■ **The problem**
In the records below, find each line holding the word "bundle" and copy it.

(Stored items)
Content starts
(** ** execution/main.go *)
Definition RoleExecution : string := "execution".
Definition execution_candidate (f : gmap string fval) : LocalConfig :=
  mkLocal (text_flag f "server") (text_flag f "node-id") (text_flag f "secret") RoleExecution
    (TrimSpace (text_flag f "name")) (TrimSpace (text_flag f "work-root")) (TrimSpace (text_flag f "providers")) "" ""
    (TrimSpace (text_flag f "labels")) (bool_flag f "tls-insecure").
Definition execution_options (server nodeID secret name : string) (providers : list string) (labels : gmap string string)
    (tls docker systemEnv ios : bool) (f : gmap string fval) (root : string) : Options :=
  mkOptions server nodeID secret name RoleExecution (sh_version h) providers labels systemEnv ios (text_flag f "ios") root
    second (30 * second) docker tls (duration_flag f "heartbeat").
Definition start_managed (f : gmap string fval) (systemEnv ios : bool) (s : start_sys) : outcome started :=
  let blank name := String.eqb (TrimSpace (text_flag f name)) "" in
  if blank "server" || blank "node-id" || blank "secret" then failed [] s "--server, --node-id and --secret are required"
  else
    let '(a, _, _, _) := ResolveAutostart (sh_auto h) (sh_seam h) "off" (ss_auto s) in
    let s := s <| ss_auto := a |> in
    let ops := [SAutostart "off"] in
    match ResolveDockerCapability DockerAvailable (text_flag f "docker") with
    | Err e => failed ops s e
    | Ok docker =>
        let root := managedWorkRoot (text_flag f "work-root") in
        (ops, s, Ok (mkStarted
          (execution_options (trim_server (text_flag f "server")) (TrimSpace (text_flag f "node-id"))
             (TrimSpace (text_flag f "secret")) (name_of (TrimSpace (text_flag f "name")))
             (providers_of (text_flag f "providers")) (ParseLabels (text_flag f "labels"))
             (bool_flag f "tls-insecure") docker systemEnv ios f root)
          root false systemEnv))
    end.
Definition start_own (f : gmap string fval) (systemEnv ios : bool) (s : start_sys) : option (outcome started) :=
  take_host (execution_candidate f) f s (λ cfg ops s,
    match ResolveDockerCapability DockerAvailable (text_flag f "docker") with
    | Err e => closed ops s e
    | Ok docker =>
        let root := if String.eqb (lc_workRoot cfg) "" then defaultWorkRoot else lc_workRoot cfg in
        (ops, s, Ok (mkStarted
          (execution_options (lc_server cfg) (lc_nodeID cfg) (lc_secret cfg) (name_of (lc_nodeName cfg))
             (providers_of (lc_providers cfg)) (ParseLabels (lc_labels cfg)) (lc_tlsInsecure cfg)
             docker systemEnv ios f root)
          root true systemEnv))
    end).
Definition parseFlags_execution (args : list string) (s : start_sys) : option (outcome started) :=
  match Parse (sh_numerals h) execution_flags args with
  | Err e => Some (failed [] s e)
  | Ok f =>
      match ResolveSystemEnvCapability (sh_container h) (text_flag f "allow-system-env") with
      | Err e => Some (failed [] s e)
      | Ok systemEnv =>
          match ResolveIosMgmtCapability (sh_usbmuxd h) (text_flag f "ios") with
          | Err e => Some (failed [] s e)
          | Ok ios => if bool_flag f "managed" then Some (start_managed f systemEnv ios s) else start_own f systemEnv ios s
          end
      end
  end.

(** ** management/main.go *)
Definition RoleManagement : string := "management".
Record management_started := mkManagement { mg_opts : Options; mg_agentImage : string; mg_executionBin : string }.
Definition management_candidate (f : gmap string fval) : LocalConfig :=
  mkLocal (text_flag f "server") (text_flag f "node-id") (text_flag f "secret") RoleManagement
    (TrimSpace (text_flag f "name")) "" "" (TrimSpace (text_flag f "agent-image")) (TrimSpace (text_flag f "execution-bin"))
    (TrimSpace (text_flag f "labels")) (bool_flag f "tls-insecure").
Definition parseFlags_management (args : list string) (s : start_sys) : option (outcome management_started) :=
  match Parse (sh_numerals h) management_flags args with
  | Err e => Some (failed [] s e)
  | Ok f =>
      take_host (management_candidate f) f s (λ cfg ops s,
        (ops, s, Ok (mkManagement
          (mkOptions (lc_server cfg) (lc_nodeID cfg) (lc_secret cfg) (name_of (lc_nodeName cfg)) RoleManagement (sh_version h)
             [] (ParseLabels (lc_labels cfg)) false false "" "" second (30 * second)
             DockerAvailable (lc_tlsInsecure cfg) (duration_flag f "heartbeat"))
          (lc_agentImage cfg) (lc_executionBin cfg))))
  end.

(** ** main: the exit code of a start that fails; the sentinels are recognised by their text *)
Definition main_exit {A} (r : result A) : option Z :=
  match r with
  | Ok _ => None
  | Err e => Some (if existsb (String.eqb e) [ErrInstallCancelled; ErrInstallComplete; ErrAlreadyRunning] then 0 else 2)%Z
  end.
End start.
(** ** Defects *)
Module StartDefects.
Import StartWitness.
Definition entry_present (s : start_sys) : bool := sm_installed (systemd login_host) (ss_auto s).
Definition with_entry : start_sys := mkStart ∅ (sm_install (systemd login_host) (mkAstate ∅ ∅ None [])).1.
Definition managed_args : list string := ["--managed"; "--server"; "u"; "--node-id"; "n"; "--secret"; "s"].
(** a launched child removes the login entry of the node its host runs on *)
Lemma managed_start_removes_entry :
  entry_present with_entry = true ∧
  (λ o, (entry_present o.1.2, is_ok o.2)) <$> parseFlags_execution (machine no_env free_lock) managed_args with_entry = Some (false, true).
Proof. by vm_compute. Qed.
(** without --install, --install-only reports a completed installation that stored nothing *)
Lemma install_only_stores_nothing :
  (λ o, (o.2, main_exit o.2, bool_decide (ss_disk o.1.2 = ∅))) <$>
    parseFlags_execution (machine no_env free_lock) ["--install-only"; "--server"; "u"; "--node-id"; "n"; "--secret"; "s"] blank =
  Some (Err ErrInstallComplete, Some 0%Z, true).
Proof. by vm_compute. Qed.
(** flags given to a start that uses the stored credentials are ignored *)
Lemma stored_config_beats_flags :
  (λ o, match o.2 with Ok st => Some (so_root st, NodeName (so_opts st)) | Err _ => None end) <$>
    parseFlags_execution (machine no_env free_lock) ["--work-root"; "/elsewhere"; "--name"; "other"] occupied =
  Some (Some ("/w", "box")).
Proof. by vm_compute. Qed.
(** any program called agent makes the node advertise cursor *)
Lemma any_agent_is_cursor : detectProviders (machine no_env free_lock) = ["cursor"].
Proof. by vm_compute. Qed.
(** a heartbeat interval of zero is accepted; the client's ticker panics on it *)
Lemma zero_heartbeat_accepted :
  (λ o, match o.2 with Ok st => Some (Heartbeat (so_opts st)) | Err _ => None end) <$>
    parseFlags_execution (machine no_env free_lock) ("--heartbeat=0s" :: managed_args) blank = Some (Some 0%Z).
Proof. by vm_compute. Qed.
End StartDefects.
(* ===== verification/IosStart.v ===== *)
(** * IosStart: the commands of an iOS host (ios/main.go, ios/install.go,
    ios/pair.go; the lock of common/ioshost/config.go)

    install stores the identity of the node, pair redeems a code and stores a
    phone, run takes the lock of the iOS host and connects what is stored.
    The encoding of the file and the redeeming of a code belong to other
    modules and are arguments. *)
From S2P Require Import Prelude GoStrings GoPath Workspace LocalState DevicesConfig ConfigFile HostService NodeClient NodeStart.
From Stdlib Require Import Ascii.

(** what [run] goes on with: a node that manages its phones, or the phones alone *)
Inductive ios_plan :=
| RunNode (o : Options) (nodeID path : string) (cfg : DevicesConfig)
| RunDevices (devices : list (DeviceConfig * option string)).     (** with the node id each registers under *)

Section ios.
Variable h : shost.
Variable marshal : DevicesConfig → string.
Variable unmarshal : string → result DevicesConfig.
Variable redeem : string → string → string → result (string * string).   (** devicecontrol.Pair: server, code, credential path *)

Definition ios_configDir : result string :=
  match ResolveStateDir (sh_env h "AGENT_COMPOSE_IOS_CONFIG_DIR") (sh_configDir h) (sh_home h) "ios" with
  | Some dir => Ok dir
  | None => Err "resolve state dir"
  end.
Definition lockPath : result string := match ios_configDir with Err e => Err e | Ok dir => Ok (Join [dir; "ios.lock"]) end.
Definition AcquireLock : list lock_op * result () :=
  match lockPath with
  | Err e => ([], Err e)
  | Ok _ =>
      match lk_try (sh_lock h) 0 with
      | Err e => ([], Err e)
      | Ok false => ([OTryLock false], Err ErrAlreadyRunning)
      | Ok true => ([OTryLock true], Ok ())
      end
  end.
Definition load (explicit : string) (d : disk) : result (DevicesConfig * string) :=
  LoadDevicesConfig explicit ios_configDir (read_disk (sh_unreadable h) d) unmarshal.
Definition SaveDevicesConfig (path : string) (cfg : DevicesConfig) (d : disk) : list disk * option string :=
  AtomicWriteJSON (sh_write h) path (marshal cfg) d.
Definition flags_of (l : list (string * fval)) (args : list string) : result (gmap string fval) :=
  Parse (sh_numerals h) (list_to_map (("config", VText "") :: l)) args.

(** ** install; the result is the exit code *)
Definition install_flags : list (string * fval) :=
  [("server", VText ""); ("node-id", VText ""); ("secret", VText ""); ("name", VText ""); ("tls-insecure", VBool false)].
Definition installed_identity (f : gmap string fval) : NodeIdentity :=
  mkNodeIdentity (TrimRightChar "/" (TrimSpace (text_flag f "server"))) (TrimSpace (text_flag f "node-id"))
    (TrimSpace (text_flag f "secret")) (name_of h (TrimSpace (text_flag f "name"))) (bool_flag f "tls-insecure").
Definition cmdInstall (args : list string) (d : disk) : disk * Z :=
  match flags_of install_flags args with
  | Err _ => (d, 2%Z)
  | Ok f =>
      let blank name := String.eqb (TrimSpace (text_flag f name)) "" in
      if blank "server" || blank "node-id" || blank "secret" then (d, 2%Z)
      else match load (text_flag f "config") d with
           | Err _ => (d, 1%Z)
           | Ok (cfg, path) =>
               let '(ds, err) := SaveDevicesConfig path (cfg <| dcs_Node := Some (installed_identity f) |>) d in
               (final d ds, match err with Some _ => 1 | None => 0 end)%Z
           end
  end.

(** ** pair *)
Definition default_runner : string := "com.deviceboxhq.goios.devicekit.runner".
Definition pair_flags : list (string * fval) :=
  [("server", VText ""); ("code", VText ""); ("udid", VText ""); ("name", VText ""); ("transport", VText "usb");
   ("wda-bundle", VText ""); ("xctest", VText "devicekit-iosUITests.xctest"); ("wda-port", VInt 0); ("host-node-id", VText "")].
Definition pair_name (f : gmap string fval) : string :=
  let name := TrimSpace (text_flag f "name") in
  let udid := TrimSpace (text_flag f "udid") in
  if String.eqb name "" then (if negb (String.eqb udid "") then udid else "device") else name.
Definition paired_device (f : gmap string fval) (credPath : string) : DeviceConfig :=
  mkDeviceConfig (pair_name f) (TrimSpace (text_flag f "udid")) (TrimSpace (text_flag f "transport"))
    (or_else (TrimSpace (text_flag f "wda-bundle")) default_runner) (TrimSpace (text_flag f "xctest")) (int_flag f "wda-port") credPath.
Definition paired_config (f : gmap string fval) (path : string) (cfg : DevicesConfig) : DevicesConfig :=
  let hostNode := TrimSpace (text_flag f "host-node-id") in
  let cfg := if negb (String.eqb hostNode "") then cfg <| dcs_HostNodeID := hostNode |> else cfg in
  (Upsert cfg (paired_device f (DefaultCredentialPath path (pair_name f)))).1.
Definition cmdPair (args : list string) (d : disk) : disk * Z :=
  match flags_of pair_flags args with
  | Err _ => (d, 2%Z)
  | Ok f =>
      let server := TrimSpace (text_flag f "server") in
      let code := TrimSpace (text_flag f "code") in
      if String.eqb server "" || String.eqb code "" then (d, 2%Z)
      else match load (text_flag f "config") d with
           | Err _ => (d, 1%Z)
           | Ok (cfg, path) =>
               match redeem server code (DefaultCredentialPath path (pair_name f)) with
               | Err _ => (d, 1%Z)
               | Ok _ =>
                   let '(ds, err) := SaveDevicesConfig path (paired_config f path cfg) d in
                   (final d ds, match err with Some _ => 1 | None => 0 end)%Z
               end
           end
  end.

(** ** run *)
Definition RoleIosHost : string := "ios_host".
Definition nodeClientOptions (id : NodeIdentity) : Options :=
  mkOptions (ni_Server id) (ni_NodeID id) (ni_Secret id) (name_of h (ni_NodeName id)) RoleIosHost (sh_version h) []
    {[ "ios_mgmt" := "true" ]} false false "" "" second (30 * second) false (ni_TLSInsecure id) (15 * second).
(** the node id a phone's register frame carries *)
Definition device_extra (nodeID : string) : option string := if negb (String.eqb nodeID "") then Some nodeID else None.
Definition run_plan (path : string) (cfg : DevicesConfig) : ios_plan :=
  match dcs_Node cfg with
  | Some id => RunNode (nodeClientOptions id) (ni_NodeID id) path cfg
  | None => RunDevices (map (λ dev, (dev, device_extra (dcs_HostNodeID cfg))) (dcs_Devices cfg))
  end.
(** what was done, the host after it, and the exit code or the plan; an exit
    leaves the lock to the kernel, which drops it with the process *)
Definition cmdRun (args : list string) (s : start_sys) : list start_op * start_sys * (Z + ios_plan) :=
  match flags_of [("autostart", env_text h "AGENT_COMPOSE_NODE_AUTOSTART" "auto")] args with
  | Err _ => ([], s, inl 2%Z)
  | Ok f =>
      let '(locked, r) := AcquireLock in
      let ops := map SLock locked in
      match r with
      | Err _ => (ops, s, inl 1%Z)
      | Ok _ =>
          let '(a, _, _, err) := ResolveAutostart (sh_auto h) (sh_seam h) (text_flag f "autostart") (ss_auto s) in
          let s := s <| ss_auto := a |> in
          let ops := ops ++ [SAutostart (text_flag f "autostart")] in
          match err with
          | Some _ => (ops, s, inl 1%Z)
          | None =>
              match load (text_flag f "config") (ss_disk s) with
              | Err _ => (ops, s, inl 1%Z)
              | Ok (cfg, path) =>
                  match dcs_Devices cfg, dcs_Node cfg with
                  | [], None => (ops, s, inl 1%Z)
                  | _, _ => (ops, s, inr (run_plan path cfg))
                  end
              end
          end
      end
  end.
End ios.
Content ends
■ **Answer for this exercise**
   ("wda-bundle", VText ""); ("xctest", VText "devicekit-iosUITests.xctest"); ("wda-port", VInt 0); ("host-node-id", VText "")].
    (or_else (TrimSpace (text_flag f "wda-bundle")) default_runner) (TrimSpace (text_flag f "xctest")) (int_flag f "wda-port") credPath.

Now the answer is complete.